No positive values of effect size reported when using "custom analysis" tool


Let me start by saying how great the data explorer is, and how great the custom analysis tool is. I observed occasionally that when using the “custom analysis” tool within the data explorer that none of the results (or very, very few) have positive values. I would expect a much larger number to have somewhat positive values just by chance. I finally have a concrete example I can share that is sufficiently anonymous to reproduce the result. Here’s a screenshot of the results:

Here’s the downloaded table of results:
depmap_download.csv (14.7 KB)

Note there are only 155 results, and the display (by default) is set to show 1000 rows, so it is not that we are truncating the positive results.

I ran this using two class comparison, GDSC2 dataset, in and out group of cell lines are below.

I ran this calculation myself using python/pandas/scipy (stats.ttest_ind, effect size is difference of means between the groups):

(I can share code if you want). I definitely also observe asymmetry in effect size to stronger negative than positive, but there are many points that do have positive results (which is what I would expect by chance).

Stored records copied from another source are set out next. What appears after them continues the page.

(** ** The store *)

Lemma persist_jobs s : jobs (persist s).1 = jobs s.
Proof. unfold persist. repeat case_match; done. Qed.
Lemma store_add_jobs j s : jobs (store_add j s).1 = <[id j := j]> (jobs s).
Proof. unfold store_add. by rewrite persist_jobs. Qed.
Lemma store_replace_jobs j s j0 : jobs s !! id j = Some j0 → jobs (store_replace j s).1 = <[id j := j]> (jobs s).
Proof.
  intros Hj. unfold store_replace. rewrite Hj. pose proof (persist_jobs (set_jobs (<[id j := j]> (jobs s)) s)) as Hp.
  by destruct (persist _).
Qed.
Lemma store_remove_jobs i s : jobs (store_remove i s).1 = delete i (jobs s).
Proof.
  unfold store_remove. destruct (jobs s !! i) as [j|] eqn:Hj; [|simpl; by rewrite delete_id].
  pose proof (persist_jobs (set_jobs (delete i (jobs s)) s)) as Hp. by destruct (persist _).
Qed.
Lemma update_fired_jobs i l c s j :
  jobs s !! i = Some j → jobs (update_fired i l c s).1 = <[i := upd_fired (Some l) c j]> (jobs s).
Proof. intros Hj. unfold update_fired. rewrite Hj. by rewrite persist_jobs. Qed.

Lemma with_record_id st e now cap j : id (with_record st e now cap j) = id j.
Proof. unfold with_record. repeat case_match; done. Qed.

Lemma record_run_jobs i st e now cap s j :
  jobs s !! i = Some j → id j = i → jobs (record_run i st e now cap s).1 = <[i := with_record st e now cap j]> (jobs s).
Proof.
  intros Hj Hid. unfold record_run, store_get. rewrite Hj.
  pose proof (store_replace_jobs (with_record st e now cap j) s j) as Hr. rewrite with_record_id, Hid in Hr. specialize (Hr Hj).
  by destruct (store_replace _ _).
Qed.
Lemma record_run_missing i st e now cap s : jobs s !! i = None → (record_run i st e now cap s).1 = s.
Proof. intros Hj. unfold record_run, store_get. by rewrite Hj. Qed.

(** Every job is kept under its id. *)
Definition store_wf (s : CronStore) : Prop := ∀ i j, jobs s !! i = Some j → id j = i.

(** The last record is the one just made. *)
Lemma last_add_run adv r cap runs : 0 < cap → ∃ l, last (add_run adv r cap runs) = Some l ∧ at_ms l = at_ms r.
Proof.
  intros Hcap. assert (last (cap_recent_runs (runs ++ [r]) cap) = Some r) as Hl.
  { unfold cap_recent_runs. rewrite (proj2 (N.eqb_neq _ _)) by lia. destruct (N.ltb_spec cap (Nlen (runs ++ [r]))) as [Hlt|]; [|apply last_snoc].
    rewrite length_app. cbn [length]. unfold Nlen in Hlt. rewrite length_app in Hlt. cbn [length] in Hlt.
    rewrite drop_app_le by lia. apply last_snoc. }
  unfold add_run. destruct (last runs) as [l|]; [|by exists r]. destruct (adv && _); [|by exists r].
  exists r. by rewrite last_snoc.
Qed.

(** The records never outgrow their cap. *)
Lemma add_run_bounded adv r cap runs : Nlen runs ≤ cap → Nlen (add_run adv r cap runs) ≤ cap.
Proof.
  intros Hle. assert (Nlen (cap_recent_runs (runs ++ [r]) cap) ≤ cap) as Hc.
  { unfold cap_recent_runs. destruct (N.eqb_spec cap 0) as [->|]; [unfold Nlen; simpl; lia|].
    destruct (N.ltb_spec cap (Nlen (runs ++ [r]))) as [Hlt|]; [|done]. unfold Nlen. rewrite length_drop. unfold Nlen in Hlt. lia. }
  unfold add_run. destruct (last runs) as [l|] eqn:Hl; [|done]. destruct (adv && _); [|done].
  apply last_Some in Hl as [l' ->]. rewrite removelast_last. unfold Nlen in *. rewrite length_app in *. simpl in *. lia.
Qed.

Create HintDb prims.

Section runner.
Context `{ScheduleLibLaws} (cfg : SchedulerConfig) (jitter_cfg : JitterConfig) (shutdown_flag : bool).

(** ** What waits *)

Abbreviation due := (task_is_due cfg jitter_cfg).
Abbreviation needs := (task_needs_missed_fast_forward cfg).

Definition quiet (r : Runner) (j : Job) (now : N) : Prop := due r j now = false ∧ needs j now = false.

Lemma not_due r j now : (∀ t, fire_at cfg jitter_cfg r j now = Some t → now < t) → due r j now = false.
Proof. intros Ht. unfold task_is_due. destruct (fire_at _ _ _ _ _) as [t|]; [|done]. apply N.leb_gt. by apply Ht. Qed.

(** A deferred job waits, unless it was asked for again after its last record. *)
Lemma deferred_waits r j now d :
  deferred_until_ms r !! id j = Some d → now < d →
  (∀ t, trigger_at_ms j = Some t → t ≤ now → ∃ l, last (recent_runs j) = Some l ∧ t ≤ at_ms l) →
  due r j now = false.
Proof.
  intros Hd Hlt Hrec. apply not_due. intros t. unfold fire_at. destruct (_ && is_paused j); [done|].
  assert (fresh_trigger r j now = None) as ->.
  { unfold fresh_trigger. destruct (trigger_at_ms j) as [t'|] eqn:Htr; [|done]. cbn [mbind option_bind].
    destruct (N.leb_spec t' now) as [Hle|]; [|done]. destruct (Hrec t' eq_refl Hle) as (l & -> & Hl).
    rewrite (proj2 (N.ltb_ge _ _) Hl), Hd. done. }
  rewrite Hd. by intros [= <-].
Qed.

(** A job with a later trigger and an open retry waits for it. *)
Lemma retry_waits r j now t0 :
  deferred_until_ms r !! id j = None → trigger_at_ms j = Some t0 → now < t0 → 0 < retry_attempts j → due r j now = false.
Proof.
  intros Hd Htr Hlt Hret. apply not_due. intros t. unfold fire_at, fresh_trigger. rewrite Hd, Htr. cbn [mbind option_bind].
  rewrite (bool_decide_eq_false_2 (Some t0 = None)) by done. cbn [andb]. rewrite (proj2 (N.leb_gt _ _) Hlt), (proj2 (N.ltb_lt _ _) Hret).
  rewrite bool_decide_eq_true_2 by done. by intros [= <-].
Qed.

Lemma missed_state_due j now s : missed_state cfg j now = Some s → is_missed s = true →
  ∃ due, next_run_ms j (interval_base j) scheduler_timezone = Some due ∧ due ≤ now.
Proof.
  unfold missed_state, recurring_missed_grace_state. destruct (negb (recurring j)); [done|].
  destruct (next_run_ms j (interval_base j) _) as [due|]; [|done]. cbn [mbind option_bind].
  destruct (next_run_ms j due _) as [after|]; [|done]. cbn [mbind option_bind].
  destruct (N.ltb_spec now due) as [|Hle]; [by intros [= <-]|]. by exists due.
Qed.

(** A job whose next run lies ahead is neither missed nor planned before. *)
Definition runs_ahead (j : Job) (now : N) : Prop :=
  ∀ t, next_run_ms j (interval_base j) scheduler_timezone = Some t → now < t.

Lemma ahead_not_missed j now s : runs_ahead j now → missed_state cfg j now = Some s → is_missed s = false.
Proof.
  intros Ha Hs. destruct (is_missed s) eqn:Hm; [|done]. destruct (missed_state_due _ _ _ Hs Hm) as (due & Hd & Hle).
  apply Ha in Hd. lia.
Qed.
Lemma ahead_needs_nothing j now : runs_ahead j now → needs j now = false.
Proof.
  intros Ha. unfold task_needs_missed_fast_forward. destruct (_ || _ || _); [done|].
  destruct (missed_state cfg j now) as [s|] eqn:Hs; [|done]. by eapply ahead_not_missed.
Qed.
Lemma planned_ahead j now t : recurring j = true → runs_ahead j now → planned_fire jitter_cfg j = Some t → now < t.
Proof.
  intros Hrec Ha. unfold planned_fire. rewrite Hrec. cbn [orb]. unfold jittered_next_run_ms_for. intros Ht.
  destruct (trigger j) eqn:Htr; try done; [|by apply Ha|by apply Ha].
  destruct (next_run_ms j (interval_base j) _) as [t1|] eqn:Hn; [|done]. cbn [mbind option_bind] in Ht. apply Ha in Hn.
  destruct (next_run_ms j t1 _); injection Ht as <-; lia.
Qed.
(* ===== verification/CronPass.v ===== *)
(** * Passes of the runner

    What a pass over the store leaves behind: every due job is fired, skipped or put off, so that
    nothing stays due; retries and records stay bounded; what is planned is not missed. *)

From stdpp Require Import gmap strings list pretty.
From S2P Require Import Prelude RustStr CronJob CronSchedule CronScheduleProps CronRunner CronRunnerProps.
Local Open Scope N_scope.

Section pass.
Context `{ScheduleLibLaws} (cfg : SchedulerConfig) (jitter_cfg : JitterConfig) (shutdown_flag : bool).

Abbreviation due := (task_is_due cfg jitter_cfg).
Abbreviation needs := (task_needs_missed_fast_forward cfg).
Abbreviation cap := (recent_runs_cap cfg).
Abbreviation prims := (λ i now, rtc (prim cfg shutdown_flag i now)).
Abbreviation settled := (settled cfg jitter_cfg).
Implicit Types r : Runner.

(** ** What handlers do to the jobs *)

Inductive edit (now : N) : Job → Job → Prop :=
  | edit_same j : edit now j j
  | edit_record st e j : st ≠ "advanced"%string → edit now j (with_record st e now cap j)
  | edit_delivery e j : edit now j (upd_delivery_error e j)
  | edit_retry j k :
      id k = id j → last_status k = last_status j → recent_runs k = recent_runs j →
      retry_attempts j < max_attempts (retry cfg) → retry_attempts k = sat_add u32_max (retry_attempts j) 1 → edit now j k
  | edit_fired a j : edit now j (upd_fired (Some a) (fire_count j) j).

Lemma edit_id now j k : edit now j k → id k = id j.
Proof. destruct 1; try done. apply with_record_id. Qed.

(** Only job [i] is touched, and only edited or removed. *)
Record effect (i : string) (now : N) (r r' : Runner) : Prop := {
  ef_frame k : k ≠ i → jobs (store r') !! k = jobs (store r) !! k ∧ deferred_until_ms r' !! k = deferred_until_ms r !! k;
  ef_edit j' : jobs (store r') !! i = Some j' → ∃ j, jobs (store r) !! i = Some j ∧ rtc (edit now) j j';
}.

Lemma effect_wf i now r r' : effect i now r r' → store_wf (store r) → store_wf (store r').
Proof.
  intros [Hf He] Hwf k j Hj. destruct (decide (k = i)) as [->|Hne].
  - destruct (He j Hj) as (j0 & Hj0 & Hed). transitivity (id j0); [|by apply Hwf]. clear Hj Hj0.
    induction Hed as [|x y z Hxy _ IH]; [done|]. by rewrite IH, (edit_id _ _ _ Hxy).
  - apply Hwf. by rewrite <- (proj1 (Hf k Hne)).
Qed.

Lemma effect_update i now r r' j j' :
  jobs (store r) !! i = Some j → edit now j j' → jobs (store r') = <[i := j']> (jobs (store r)) →
  deferred_until_ms r' = deferred_until_ms r → effect i now r r'.
Proof.
  intros Hj He Hs Hd. split.
  - intros k Hk. by rewrite Hs, Hd, lookup_insert_ne.
  - intros j2. rewrite Hs, lookup_insert_eq. intros [= <-]. exists j. split; [done|by apply rtc_once].
Qed.
Lemma effect_none i now r r' :
  (∀ k, k ≠ i → jobs (store r') !! k = jobs (store r) !! k ∧ deferred_until_ms r' !! k = deferred_until_ms r !! k) →
  (∀ j, jobs (store r') !! i = Some j → jobs (store r) !! i = Some j) → effect i now r r'.
Proof. intros Hf Hj. split; [done|]. intros j Hj'. exists j. split; [by apply Hj|apply rtc_refl]. Qed.

Lemma prim_effect i now r r' : now < u64_max → store_wf (store r) → prim cfg shutdown_flag i now r r' → effect i now r r'.
Proof.
  intros Hnow Hwf Hp. destruct Hp as [st e r Hst|r|r|d r|e r|j error r Hid].
  - destruct (jobs (store r) !! i) as [j|] eqn:Hj.
    + eapply effect_update; [done|by eapply edit_record| |done]. apply rec_jobs; [done|by apply Hwf].
    + unfold record. rewrite record_run_missing by done. by apply effect_none.
  - apply effect_none; cbn [upd_store store deferred_until_ms].
    + intros k Hk. by rewrite store_remove_jobs, lookup_delete_ne.
    + intros j. by rewrite store_remove_jobs, lookup_delete_eq.
  - apply effect_none; [|done]. intros k Hk. cbn. by rewrite lookup_delete_ne.
  - apply effect_none; [|done]. intros k Hk. cbn. by rewrite lookup_insert_ne.
  - unfold set_delivery_error, store_get. destruct (jobs (store r) !! i) as [j|] eqn:Hj; [|by apply effect_none].
    pose proof (Hwf _ _ Hj) as Hid. eapply effect_update; [done|apply (edit_delivery now e j)| |done]. cbn [upd_store store].
    rewrite (store_replace_jobs _ _ j); cbn [upd_delivery_error id]; by rewrite Hid.
  - destruct (schedule_retry cfg shutdown_flag j now error r) as [r' res] eqn:Hs. cbn [fst].
    destruct (jobs (store r) !! i) as [j0|] eqn:Hj.
    + pose proof (Hwf _ _ Hj) as Hid0. rewrite <- Hid in Hj.
      destruct (schedule_retry_cases _ _ _ _ _ _ _ _ j0 Hs Hj) as [[-> _]|(k & Hk & Hd & Hik & Hlt & Hret & Hruns & Hst & _)];
        [congruence|done|by apply effect_none|].
      rewrite Hid in Hj, Hk, Hik. apply (effect_update i now r r' j0 k Hj); [|done|done]. apply edit_retry; congruence.
    + unfold schedule_retry, store_get in Hs. rewrite Hid, Hj in Hs. assert (r' = r) as -> by (destruct (classify error); [destruct shutdown_flag|]; by simplify_eq). by apply effect_none.
Qed.

Lemma effect_refl i now r : effect i now r r.
Proof. by apply effect_none. Qed.
Lemma effect_trans i now r1 r2 r3 : effect i now r1 r2 → effect i now r2 r3 → effect i now r1 r3.
Proof.
  intros [F1 E1] [F2 E2]. split.
  - intros k Hk. destruct (F1 k Hk), (F2 k Hk). split; congruence.
  - intros j3 Hj3. destruct (E2 _ Hj3) as (j2 & Hj2 & He2). destruct (E1 _ Hj2) as (j1 & Hj1 & He1). exists j1. split; [done|].
    by etransitivity.
Qed.
Lemma prims_effect i now r r' : now < u64_max → store_wf (store r) → prims i now r r' → effect i now r r'.
Proof.
  intros Hnow Hwf Hp. induction Hp as [r|r1 r2 r3 H1 _ IH]; [apply effect_refl|].
  pose proof (prim_effect _ _ _ _ Hnow Hwf H1) as He. eapply effect_trans; [done|]. apply IH. by eapply effect_wf.
Qed.

(** ** One due job *)

Lemma fire_at_ext r r' j now :
  deferred_until_ms r' !! id j = deferred_until_ms r !! id j → fire_at cfg jitter_cfg r' j now = fire_at cfg jitter_cfg r j now.
Proof. intros Hd. unfold fire_at, fresh_trigger. by rewrite Hd. Qed.
Lemma settled_ext i now r r' :
  jobs (store r') !! i = jobs (store r) !! i → deferred_until_ms r' !! i = deferred_until_ms r !! i → settled i now r → settled i now r'.
Proof.
  intros Hj Hd Hs j. rewrite Hj. intros Hl. destruct (Hs j Hl) as (Hid & Hq & Hn). split; [done|]. split; [|done].
  unfold task_is_due in *. by rewrite (fire_at_ext r r' j now) by (by rewrite Hid).
Qed.
Definition insert_active_message (fresh : string) stored (active_index : nat) message
  : result (list (Message C) * MessageOrigin) ActiveContextError :=
  let? _ := guard (is_boundary_candidate message || is_legacy_summary message)
              (InvalidWriteback "insert introduced a boundary or legacy summary") in
  let? active := active_context stored in
  let? message := if bool_decide (message_id message = "") then Ok (set_message_id fresh message)
                  else if existsb (λ m, bool_decide (message_id m = message_id message)) (active_messages active)
                  then Err (InvalidWriteback "duplicate active message ID") else Ok message in
  let index := active_index `min` length (active_messages active) in
  let payload_len := length (filter (λ o, from_payload o = true) (origins active)) in
  let? inserted :=
    match report_index active with
    | Some report_idx =>
        if bool_decide (index < payload_len) then
          match stored !! report_idx with
          | None => Err (InvalidWriteback "missing payload")
          | Some report =>
              let? payload := parse_reconstruction_report report in
              let? report := store_payload_messages report (insert_at index message payload) in
              Ok (<[report_idx := report]> stored, ReportPayload report_idx index)
          end
        else
          let at_ := report_idx + 1 + (index - payload_len) in
          Ok (insert_at at_ message stored, Stored at_)
    | None => Ok (insert_at index message stored, Stored index)
    end in
  let '(result, origin) := inserted in
  let? projected := active_context result in
  let? _ := guard (negb (same_messages (active_messages projected) (insert_at index message (active_messages active))))
              (InvalidWriteback "projection changed during insert") in
  Ok (result, origin).
End active.
Arguments Active C : clear implicits.
Arguments Split C : clear implicits.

Here is the “in” set of cell lines used in the analysis:

Here are the out set of cell lines used in the analysis:

Here’s a zoomed in screenshot showing that there is just 1 point that is slightly positive:

Here’s another example - I’m using the same set of cell lines as above, using the 2 class comparison, and using the expression dataset.

Here is the table of results:
depmap_download_expression.csv (1.4 MB)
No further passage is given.